---- Data for this exercise
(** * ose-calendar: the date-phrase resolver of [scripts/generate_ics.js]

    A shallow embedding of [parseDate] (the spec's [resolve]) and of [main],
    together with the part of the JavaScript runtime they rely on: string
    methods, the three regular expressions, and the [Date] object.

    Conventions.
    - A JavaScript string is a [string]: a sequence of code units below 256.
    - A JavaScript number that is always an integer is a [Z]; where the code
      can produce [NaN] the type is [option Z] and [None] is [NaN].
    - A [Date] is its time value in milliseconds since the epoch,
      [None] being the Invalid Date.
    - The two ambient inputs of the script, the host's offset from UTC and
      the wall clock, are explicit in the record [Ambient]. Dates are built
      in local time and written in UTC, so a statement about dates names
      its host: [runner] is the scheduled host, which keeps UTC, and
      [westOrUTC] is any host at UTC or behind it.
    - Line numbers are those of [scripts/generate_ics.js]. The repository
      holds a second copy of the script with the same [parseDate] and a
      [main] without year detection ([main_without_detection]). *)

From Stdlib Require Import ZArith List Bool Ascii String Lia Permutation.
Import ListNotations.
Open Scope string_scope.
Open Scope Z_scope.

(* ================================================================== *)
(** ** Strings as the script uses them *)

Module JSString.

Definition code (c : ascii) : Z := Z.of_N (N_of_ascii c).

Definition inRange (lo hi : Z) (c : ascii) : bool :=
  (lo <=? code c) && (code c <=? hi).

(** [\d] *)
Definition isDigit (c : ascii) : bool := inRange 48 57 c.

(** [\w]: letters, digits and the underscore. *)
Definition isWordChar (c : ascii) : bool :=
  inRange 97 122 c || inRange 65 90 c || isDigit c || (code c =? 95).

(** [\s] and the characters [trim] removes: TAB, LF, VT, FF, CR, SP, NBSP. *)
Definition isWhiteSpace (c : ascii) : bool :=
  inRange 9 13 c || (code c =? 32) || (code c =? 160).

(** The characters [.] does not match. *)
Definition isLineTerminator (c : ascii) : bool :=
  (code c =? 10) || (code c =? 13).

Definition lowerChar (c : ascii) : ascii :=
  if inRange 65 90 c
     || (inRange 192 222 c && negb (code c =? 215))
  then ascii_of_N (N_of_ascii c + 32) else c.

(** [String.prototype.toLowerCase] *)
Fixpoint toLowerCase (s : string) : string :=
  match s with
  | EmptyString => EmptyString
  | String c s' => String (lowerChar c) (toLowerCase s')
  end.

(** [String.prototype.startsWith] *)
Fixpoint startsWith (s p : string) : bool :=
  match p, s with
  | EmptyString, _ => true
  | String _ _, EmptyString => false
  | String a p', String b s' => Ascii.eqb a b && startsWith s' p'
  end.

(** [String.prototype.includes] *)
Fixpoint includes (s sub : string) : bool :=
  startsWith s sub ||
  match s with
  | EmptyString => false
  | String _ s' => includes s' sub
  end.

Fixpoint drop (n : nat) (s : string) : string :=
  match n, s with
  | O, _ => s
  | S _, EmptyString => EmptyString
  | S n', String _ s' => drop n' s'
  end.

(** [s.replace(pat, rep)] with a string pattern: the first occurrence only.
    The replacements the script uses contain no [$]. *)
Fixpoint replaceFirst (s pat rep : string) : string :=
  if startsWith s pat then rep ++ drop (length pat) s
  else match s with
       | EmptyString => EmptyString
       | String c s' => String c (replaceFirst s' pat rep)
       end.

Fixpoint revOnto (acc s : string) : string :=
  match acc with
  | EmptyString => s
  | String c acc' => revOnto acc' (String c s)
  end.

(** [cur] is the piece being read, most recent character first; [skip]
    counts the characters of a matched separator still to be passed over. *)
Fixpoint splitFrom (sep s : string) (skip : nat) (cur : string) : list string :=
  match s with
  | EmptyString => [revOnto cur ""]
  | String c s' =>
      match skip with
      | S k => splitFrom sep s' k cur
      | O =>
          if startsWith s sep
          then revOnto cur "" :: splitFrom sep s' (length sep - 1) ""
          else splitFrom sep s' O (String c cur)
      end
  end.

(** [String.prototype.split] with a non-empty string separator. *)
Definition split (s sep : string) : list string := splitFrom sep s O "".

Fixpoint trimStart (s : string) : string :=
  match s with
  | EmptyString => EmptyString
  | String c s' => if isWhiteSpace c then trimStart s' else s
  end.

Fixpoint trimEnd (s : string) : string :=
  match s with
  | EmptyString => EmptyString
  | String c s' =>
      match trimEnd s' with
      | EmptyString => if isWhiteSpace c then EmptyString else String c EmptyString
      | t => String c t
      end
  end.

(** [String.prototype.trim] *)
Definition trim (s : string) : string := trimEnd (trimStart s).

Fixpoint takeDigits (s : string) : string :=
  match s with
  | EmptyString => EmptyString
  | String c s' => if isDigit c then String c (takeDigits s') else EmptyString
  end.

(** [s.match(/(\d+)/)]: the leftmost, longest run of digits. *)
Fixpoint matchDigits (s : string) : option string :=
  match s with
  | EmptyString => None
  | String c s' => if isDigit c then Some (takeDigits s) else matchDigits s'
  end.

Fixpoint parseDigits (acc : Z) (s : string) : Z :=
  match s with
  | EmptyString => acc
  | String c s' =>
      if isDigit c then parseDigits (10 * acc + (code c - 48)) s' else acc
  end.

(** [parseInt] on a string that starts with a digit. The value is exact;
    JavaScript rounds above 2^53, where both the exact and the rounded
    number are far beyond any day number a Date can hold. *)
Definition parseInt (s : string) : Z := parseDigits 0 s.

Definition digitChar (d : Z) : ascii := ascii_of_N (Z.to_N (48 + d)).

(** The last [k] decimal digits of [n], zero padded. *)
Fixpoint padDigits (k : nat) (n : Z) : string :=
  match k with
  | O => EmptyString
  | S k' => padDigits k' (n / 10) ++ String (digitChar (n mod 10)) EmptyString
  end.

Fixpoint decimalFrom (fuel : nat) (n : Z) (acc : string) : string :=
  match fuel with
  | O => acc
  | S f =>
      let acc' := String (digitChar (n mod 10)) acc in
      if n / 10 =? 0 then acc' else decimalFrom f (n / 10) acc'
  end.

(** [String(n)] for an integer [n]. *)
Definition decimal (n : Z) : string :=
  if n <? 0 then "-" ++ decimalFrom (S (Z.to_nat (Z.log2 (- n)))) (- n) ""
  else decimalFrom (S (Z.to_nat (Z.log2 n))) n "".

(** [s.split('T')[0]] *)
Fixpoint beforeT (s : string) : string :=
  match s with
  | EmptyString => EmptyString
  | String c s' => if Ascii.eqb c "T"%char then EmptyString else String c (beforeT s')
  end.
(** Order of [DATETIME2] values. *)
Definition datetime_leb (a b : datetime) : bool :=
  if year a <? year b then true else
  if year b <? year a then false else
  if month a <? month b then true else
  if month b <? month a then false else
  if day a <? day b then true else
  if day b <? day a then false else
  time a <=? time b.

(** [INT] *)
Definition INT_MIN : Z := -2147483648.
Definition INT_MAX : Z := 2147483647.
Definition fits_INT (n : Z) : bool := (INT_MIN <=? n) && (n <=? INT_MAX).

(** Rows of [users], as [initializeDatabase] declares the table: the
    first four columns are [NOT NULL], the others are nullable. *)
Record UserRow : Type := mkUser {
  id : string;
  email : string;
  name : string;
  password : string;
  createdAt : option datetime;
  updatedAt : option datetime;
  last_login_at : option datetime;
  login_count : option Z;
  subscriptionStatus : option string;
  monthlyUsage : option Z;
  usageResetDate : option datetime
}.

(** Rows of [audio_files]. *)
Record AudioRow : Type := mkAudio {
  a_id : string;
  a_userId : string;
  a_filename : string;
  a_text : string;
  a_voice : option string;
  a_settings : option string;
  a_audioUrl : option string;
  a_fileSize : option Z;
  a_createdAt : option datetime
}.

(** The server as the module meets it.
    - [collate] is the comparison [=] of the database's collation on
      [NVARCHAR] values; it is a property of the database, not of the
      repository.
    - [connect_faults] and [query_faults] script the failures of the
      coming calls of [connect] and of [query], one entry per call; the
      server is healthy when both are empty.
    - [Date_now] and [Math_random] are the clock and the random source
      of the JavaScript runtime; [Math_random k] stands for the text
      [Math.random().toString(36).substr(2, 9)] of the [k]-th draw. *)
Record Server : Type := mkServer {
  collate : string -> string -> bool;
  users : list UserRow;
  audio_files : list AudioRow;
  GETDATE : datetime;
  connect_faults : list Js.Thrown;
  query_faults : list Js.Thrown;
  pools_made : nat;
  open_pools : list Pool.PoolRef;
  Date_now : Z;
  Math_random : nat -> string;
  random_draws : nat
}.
--------
Activity:
Everything starting at the line containing "Definition isWhiteSpace (c" and ending at the line containing "(** [String.prototype.toLowerCase] *)" in the records above should be repeated exactly, and only that.

Reply to the task:
Definition isWhiteSpace (c : ascii) : bool :=
  inRange 9 13 c || (code c =? 32) || (code c =? 160).

(** The characters [.] does not match. *)
Definition isLineTerminator (c : ascii) : bool :=
  (code c =? 10) || (code c =? 13).

Definition lowerChar (c : ascii) : ascii :=
  if inRange 65 90 c
     || (inRange 192 222 c && negb (code c =? 215))
  then ascii_of_N (N_of_ascii c + 32) else c.

(** [String.prototype.toLowerCase] *)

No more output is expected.